Supplied records:
(* ===== verification/H2Frame.v ===== *)
(** * HTTP/2 frames: [crates/hj-h2/src/frame.rs], and the field blocks cut into them by
    [write_field_block] of [crates/hj-h2/src/server/send.rs]

    Writers give the octets they append to [out]. *)

From stdpp Require Import base list.
From Stdlib Require Import ZArith Lia.
From S2P Require Import Prelude.

Module frame.

Module kind.
Definition DATA : Z := 0x0.
Definition HEADERS : Z := 0x1.
Definition PRIORITY : Z := 0x2.
Definition RST_STREAM : Z := 0x3.
Definition SETTINGS : Z := 0x4.
Definition PUSH_PROMISE : Z := 0x5.
Definition PING : Z := 0x6.
Definition GOAWAY : Z := 0x7.
Definition WINDOW_UPDATE : Z := 0x8.
Definition CONTINUATION : Z := 0x9.
End kind.

Module flags.
Definition ACK : Z := 0x1.
Definition END_STREAM : Z := 0x1.
Definition END_HEADERS : Z := 0x4.
Definition PADDED : Z := 0x8.
Definition PRIORITY : Z := 0x20.
End flags.

Module settings.
Definition HEADER_TABLE_SIZE : Z := 0x1.
Definition ENABLE_PUSH : Z := 0x2.
Definition MAX_CONCURRENT_STREAMS : Z := 0x3.
Definition INITIAL_WINDOW_SIZE : Z := 0x4.
Definition MAX_FRAME_SIZE : Z := 0x5.
Definition MAX_HEADER_LIST_SIZE : Z := 0x6.
End settings.

Module error_code.
Definition NO_ERROR : Z := 0x0.
Definition PROTOCOL_ERROR : Z := 0x1.
Definition INTERNAL_ERROR : Z := 0x2.
Definition FLOW_CONTROL_ERROR : Z := 0x3.
Definition SETTINGS_TIMEOUT : Z := 0x4.
Definition STREAM_CLOSED : Z := 0x5.
Definition FRAME_SIZE_ERROR : Z := 0x6.
Definition REFUSED_STREAM : Z := 0x7.
Definition CANCEL : Z := 0x8.
Definition COMPRESSION_ERROR : Z := 0x9.
Definition CONNECT_ERROR : Z := 0xa.
Definition ENHANCE_YOUR_CALM : Z := 0xb.
Definition INADEQUATE_SECURITY : Z := 0xc.
Definition HTTP_1_1_REQUIRED : Z := 0xd.
End error_code.

Record FrameHeader : Type := {
  length : Z;
  kind : Z;
  flags : Z;
  stream_id : Z;
}.

Definition LEN : nat := 9.

Definition parse (buf : list Z) : option FrameHeader :=
  match take LEN buf with
  | [h0; h1; h2; h3; h4; h5; h6; h7; h8] =>
      Some
        {| length := Z.lor (Z.lor (Z.shiftl h0 16) (Z.shiftl h1 8)) h2;
           kind := h3;
           flags := h4;
           stream_id :=
             Z.land
               (Z.lor (Z.lor (Z.lor (Z.shiftl h5 24) (Z.shiftl h6 16)) (Z.shiftl h7 8)) h8)
               0x7fffffff |}
  | _ => None
  end.

Definition write (h : FrameHeader) : list Z :=
  [u8 (Z.shiftr (length h) 16); u8 (Z.shiftr (length h) 8); u8 (length h); kind h; flags h]
  ++ to_be_bytes 4 (Z.land (stream_id h) 0x7fffffff).

Definition write_frame (kind flags stream_id : Z) (payload : list Z) : list Z :=
  write {| length := u32 (zlen payload); kind := kind; flags := flags; stream_id := stream_id |}
  ++ payload.

Definition write_settings_ack : list Z := write_frame kind.SETTINGS flags.ACK 0 [].

(** One round of the loop of [write_settings]. *)
Definition param_octets (p : Z * Z) : list Z := to_be_bytes 2 p.1 ++ to_be_bytes 4 p.2.

Definition write_settings (params : list (Z * Z)) : list Z :=
  write_frame kind.SETTINGS 0 0 (mjoin (param_octets <$> params)).

Definition write_window_update (stream_id increment : Z) : list Z :=
  write_frame kind.WINDOW_UPDATE 0 stream_id (to_be_bytes 4 (Z.land increment 0x7fffffff)).

Definition write_rst_stream (stream_id error_code : Z) : list Z :=
  write_frame kind.RST_STREAM 0 stream_id (to_be_bytes 4 error_code).

Definition write_goaway (last_stream_id error_code : Z) : list Z :=
  write_frame kind.GOAWAY 0 0
    (to_be_bytes 4 (Z.land last_stream_id 0x7fffffff) ++ to_be_bytes 4 error_code).

Definition write_ping_ack (opaque : list Z) : list Z :=
  write_frame kind.PING flags.ACK 0 opaque.

(** [payload.chunks_exact(6)], mapped. *)
Fixpoint settings_chunks (payload : list Z) : list (Z * Z) :=
  match payload with
  | c0 :: c1 :: c2 :: c3 :: c4 :: c5 :: rest =>
      (from_be_bytes [c0; c1], from_be_bytes [c2; c3; c4; c5]) :: settings_chunks rest
  | _ => []
  end.

Definition parse_settings (payload : list Z) : option (list (Z * Z)) :=
  if negb (zlen payload mod 6 =? 0) then None else Some (settings_chunks payload).

Definition parse_window_update (payload : list Z) : option Z :=
  match payload with
  | [b0; b1; b2; b3] => Some (Z.land (from_be_bytes [b0; b1; b2; b3]) 0x7fffffff)
  | _ => None
  end.

(** ** Round trips *)

(** A header whose fields have their width. *)
Record header_wf (h : FrameHeader) : Prop := {
  wf_length : 0 <= length h < 2 ^ 24;
  wf_kind : is_byte (kind h);
  wf_flags : is_byte (flags h);
  wf_stream_id : 0 <= stream_id h < 2 ^ 31;
}.

Lemma lor_shiftl_add n x y :
  0 <= n → 0 <= x → 0 <= y < 2 ^ n → Z.lor (Z.shiftl x n) y = x * 2 ^ n + y.
Proof.
  intros Hn Hx Hy. rewrite <-Z.shiftl_mul_pow2 by done. symmetry. apply Z.add_nocarry_lor.
  apply Z.bits_inj'. intros i Hi. rewrite Z.land_spec, Z.bits_0.
  destruct (Z.ltb_spec i n); [by rewrite Z.shiftl_spec_low|].
  by rewrite (testbit_above n y), andb_false_r by lia.
Qed.

Lemma be24 a b c :
  is_byte a → is_byte b → is_byte c →
  Z.lor (Z.lor (Z.shiftl a 16) (Z.shiftl b 8)) c = from_be_bytes [a; b; c].
Proof.
  unfold is_byte. intros. change (Z.shiftl a 16) with (Z.shiftl a (8 + 8)).
  rewrite <-Z.shiftl_shiftl, <-Z.shiftl_lor by lia.
  rewrite (lor_shiftl_add 8 a), (lor_shiftl_add 8 _ c) by lia.
  change (2 ^ 8) with 256. unfold from_be_bytes. simpl. lia.
Qed.

Lemma be32 a b c d :
  is_byte a → is_byte b → is_byte c → is_byte d →
  Z.lor (Z.lor (Z.lor (Z.shiftl a 24) (Z.shiftl b 16)) (Z.shiftl c 8)) d
  = from_be_bytes [a; b; c; d].
Proof.
  intros Ha Hb Hc Hd. change (Z.shiftl a 24) with (Z.shiftl a (16 + 8)).
  change (Z.shiftl b 16) with (Z.shiftl b (8 + 8)).
  rewrite <-!Z.shiftl_shiftl, <-!Z.shiftl_lor by lia. rewrite be24 by done.
  pose proof (from_be_bytes_range [a; b; c]) as Hr.
  rewrite lor_shiftl_add; [|lia|apply Hr; repeat (constructor; [done|]); by constructor|done].
  change (2 ^ 8) with 256. unfold from_be_bytes. simpl. lia.
Qed.

Lemma land_31 x : 0 <= x < 2 ^ 31 → Z.land x 0x7fffffff = x.
Proof. intros. change 0x7fffffff with (Z.ones 31). rewrite Z.land_ones by lia. by apply Z.mod_small. Qed.

Lemma parse_write h rest : header_wf h → parse (write h ++ rest) = Some h.
Proof.
  intros [Hl Hk Hf Hs]. unfold parse, write, LEN. rewrite land_31 by done.
  cbn [to_be_bytes app take]. rewrite be24, be32 by auto with hj.
  change (from_be_bytes [u8 (Z.shiftr (length h) 16); u8 (Z.shiftr (length h) 8); u8 (length h)])
    with (from_be_bytes (to_be_bytes 3 (length h))).
  change (from_be_bytes (u8 (Z.shiftr (stream_id h) _) :: _))
    with (from_be_bytes (to_be_bytes 4 (stream_id h))).
  rewrite !from_to_be_bytes_id by (change (2 ^ (8 * Z.of_nat 4)) with (2 ^ 32); done || lia).
  rewrite land_31 by done. by destruct h.
Qed.

Lemma length_write h : List.length (write h) = 9%nat.
Proof. done. Qed.
(** Whatever nine octets arrive, the header has its widths, and writing it gives the octets
    back with the reserved bit of the stream id cleared. *)
Lemma parse_octets buf :
  octets buf →
  match parse buf with
  | Some h =>
      header_wf h ∧ ∃ a b c k f s0 s1 s2 s3 rest,
        buf = [a; b; c; k; f; s0; s1; s2; s3] ++ rest ∧
        write h = [a; b; c; k; f; Z.land s0 0x7f; s1; s2; s3]
  | None => (List.length buf < 9)%nat
  end.
Proof.
  intros Ho. unfold parse, LEN.
  destruct buf as [|a [|b [|c [|k [|f [|s0 [|s1 [|s2 [|s3 rest]]]]]]]]]; cbn [take];
    try (cbn [List.length]; lia).
  rewrite !Forall_cons in Ho.
  destruct Ho as (? & ? & ? & ? & ? & ? & ? & ? & ? & _).
  rewrite be24, be32 by done.
  pose proof (from_be_bytes_range [a; b; c]) as Hr3.
  pose proof (from_be_bytes_range [s0; s1; s2; s3]) as Hr4.
  change (zlen [a; b; c]) with 3 in Hr3. change (zlen [s0; s1; s2; s3]) with 4 in Hr4.
  specialize (Hr3 ltac:(repeat (constructor; [done|]); by constructor)).
  specialize (Hr4 ltac:(repeat (constructor; [done|]); by constructor)).
  set (len := from_be_bytes [a; b; c]) in *. set (sid := from_be_bytes [s0; s1; s2; s3]) in *.
  assert (Hsid : 0 <= Z.land sid 0x7fffffff < 2 ^ 31).
  { change 0x7fffffff with (Z.ones 31). rewrite Z.land_ones by lia. by apply Z.mod_pos_bound. }
  split; [by split|]. exists a, b, c, k, f, s0, s1, s2, s3, rest. split; [done|].
  unfold write. cbn [length kind flags stream_id]. rewrite (land_31 (Z.land _ _)) by done.
  assert (Hw : to_be_bytes 3 len = [a; b; c]).
  { apply (to_from_be_bytes [a; b; c]). repeat (constructor; [done|]). by constructor. }
  assert (Hs : to_be_bytes 4 (Z.land sid 0x7fffffff) = [Z.land s0 0x7f; s1; s2; s3]).
  { rewrite <-(to_from_be_bytes [Z.land s0 0x7f; s1; s2; s3]) at 1.
    - cbn [List.length]. f_equal. subst sid. change 0x7fffffff with (Z.ones 31). change 0x7f with (Z.ones 7).
      rewrite !Z.land_ones by lia. unfold from_be_bytes, is_byte in *. simpl.
      change (Z.pow_pos 2 31) with (2 ^ 7 * 2 ^ 24). change (Z.pow_pos 2 7) with (2 ^ 7).
      rewrite (Z.div_mod s0 (2 ^ 7)) at 1 by lia.
      symmetry. apply (Z.mod_unique_pos _ _ (s0 / 2 ^ 7)); [|ring].
      pose proof (Z.mod_pos_bound s0 (2 ^ 7)). lia.
    - repeat (constructor; [first [done|by apply is_byte_land]|]). by constructor. }
  rewrite Hs. change (to_be_bytes 3 len ++ [k; f] ++ [Z.land s0 0x7f; s1; s2; s3]
    = [a; b; c; k; f; Z.land s0 0x7f; s1; s2; s3]). by rewrite Hw.
Qed.

Lemma settings_chunks_app params rest :
  Forall (fun '(id, value) => 0 <= id < 2 ^ 16 ∧ 0 <= value < 2 ^ 32) params →
  settings_chunks
    (mjoin (param_octets <$> params) ++ rest)
  = params ++ settings_chunks rest.
Proof.
  induction params as [|[id v] params IH]; intros Hp; [done|]. apply Forall_cons in Hp as [[Hi Hv] Hp].
  pose proof (from_to_be_bytes_id 2 id ltac:(simpl; lia)) as H2.
  pose proof (from_to_be_bytes_id 4 v ltac:(simpl; lia)) as H4.
  change (mjoin (param_octets <$> (id, v) :: params))
    with (to_be_bytes 2 id ++ to_be_bytes 4 v ++ mjoin (param_octets <$> params)).
  rewrite <-!app_assoc. simpl to_be_bytes in *. cbn [app settings_chunks].
  rewrite H2, H4. cbn [app]. f_equal. by apply IH.
Qed.

Lemma settings_payload_len params :
  zlen (mjoin (param_octets <$> params))
  = 6 * zlen params.
Proof.
  induction params as [|[id v] params IH]; [done|].   change (mjoin (param_octets <$> (id, v) :: params))
    with (to_be_bytes 2 id ++ to_be_bytes 4 v ++ mjoin (param_octets <$> params)).
  rewrite !zlen_app, zlen_cons, IH. unfold zlen. rewrite !length_to_be_bytes. lia.
Qed.

(** ** Properties *)

(** A frame header written is read back, and reading any octets gives a well-formed
    header whose encoding is the octets read with the reserved bit cleared. *)
Theorem frame_header_roundtrip h buf rest :
  header_wf h → octets buf →
  parse (write h ++ rest) = Some h ∧
  match parse buf with
  | Some h' =>
      header_wf h' ∧ ∃ a b c k f s0 s1 s2 s3 tail,
        buf = [a; b; c; k; f; s0; s1; s2; s3] ++ tail ∧
        write h' = [a; b; c; k; f; Z.land s0 0x7f; s1; s2; s3]
  | None => (List.length buf < 9)%nat
  end.
Proof. intros. split; [by apply parse_write|by apply parse_octets]. Qed.

Lemma frame_header_roundtrip_witness :
  let h := {| length := 5; kind := kind.DATA; flags := flags.END_STREAM; stream_id := 3 |} in
  parse (write h ++ [1; 2]) = Some h ∧
  match parse [0; 0; 5] with
  | Some h' =>
      header_wf h' ∧ ∃ a b c k f s0 s1 s2 s3 tail,
        [0; 0; 5] = [a; b; c; k; f; s0; s1; s2; s3] ++ tail ∧
        write h' = [a; b; c; k; f; Z.land s0 0x7f; s1; s2; s3]
  | None => (List.length [0; 0; 5] < 9)%nat
  end.
Proof.
  intros h. apply (frame_header_roundtrip h [0; 0; 5] [1; 2]).
  - by split; vm_compute.
  - repeat constructor; discriminate.
Defined.

(** A SETTINGS frame written is one whole frame on stream 0 whose payload parses back
    to the parameters. *)
Theorem settings_frame_roundtrip params rest :
  Forall (fun '(id, value) => 0 <= id < 2 ^ 16 ∧ 0 <= value < 2 ^ 32) params →
  6 * zlen params < 2 ^ 24 →
  ∃ h payload, write_settings params ++ rest = write h ++ payload ++ rest ∧
    parse (write_settings params ++ rest) = Some h ∧ length h = zlen payload ∧
    kind h = kind.SETTINGS ∧ stream_id h = 0 ∧ parse_settings payload = Some params.
Proof.
  intros Hp Hl. unfold write_settings, write_frame.
  pose proof (settings_payload_len params) as Hlen. set (payload := mjoin _) in *.
  pose proof (zlen_nonneg params).
  assert (Hw : u32 (zlen payload) = zlen payload) by (apply (wrap_id 32); lia).
  eexists _, payload. rewrite <-app_assoc. split_and!; [done| | | | |].
  - apply parse_write. rewrite Hw. split; cbn [length kind flags stream_id]; try done. lia.
  - done.
  - done.
  - done.
  - unfold parse_settings. rewrite Hlen, Z.mul_comm, Z.mod_mul by done. cbn.
    subst payload. rewrite <-(app_nil_r (mjoin _)), settings_chunks_app by done.
    by rewrite app_nil_r.
Qed.

Lemma settings_frame_roundtrip_witness :
  let params := [(settings.HEADER_TABLE_SIZE, 4096); (settings.MAX_FRAME_SIZE, 16384)] in
  ∃ h payload, write_settings params ++ [] = write h ++ payload ++ [] ∧
    parse (write_settings params ++ []) = Some h ∧ length h = zlen payload ∧
    kind h = kind.SETTINGS ∧ stream_id h = 0 ∧ parse_settings payload = Some params.
Proof.
  intros params. apply (settings_frame_roundtrip params []).
  - repeat constructor; discriminate.
  - done.
Defined.

End frame.

(** A header block is a HEADERS frame and as many CONTINUATION frames as the peer's
    SETTINGS_MAX_FRAME_SIZE makes necessary. *)
Module field_block.

(** [while rest.len() > max]: every round shortens [rest], as [max] is at least 1. *)
Fixpoint continuations (fuel : nat) (stream_id : Z) (max : nat) (rest : list Z) : list Z :=
  match fuel with
  | O => []
  | S fuel' =>
      if (max <? length rest)%nat then
        frame.write_frame frame.kind.CONTINUATION 0 stream_id (take max rest)
        ++ continuations fuel' stream_id max (drop max rest)
      else
        frame.write_frame frame.kind.CONTINUATION frame.flags.END_HEADERS stream_id rest
  end.

Definition write_field_block (stream_id lead_flags : Z) (block : list Z) (max_frame : Z) : list Z :=
  let max := Z.max max_frame 1 in
  if zlen block <=? max then
    frame.write_frame frame.kind.HEADERS (Z.lor lead_flags frame.flags.END_HEADERS) stream_id block
  else
    frame.write_frame frame.kind.HEADERS lead_flags stream_id (take (Z.to_nat max) block)
    ++ continuations (length block) stream_id (Z.to_nat max) (drop (Z.to_nat max) block).

End field_block.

Task goal: Reproduce, please, the lines of the material from its first line down to the line containing "From Stdlib Require Import ZArith Lia.", keeping both ends and nothing beyond them.

Response for this exercise:
(* ===== verification/H2Frame.v ===== *)
(** * HTTP/2 frames: [crates/hj-h2/src/frame.rs], and the field blocks cut into them by
    [write_field_block] of [crates/hj-h2/src/server/send.rs]

    Writers give the octets they append to [out]. *)

From stdpp Require Import base list.
From Stdlib Require Import ZArith Lia.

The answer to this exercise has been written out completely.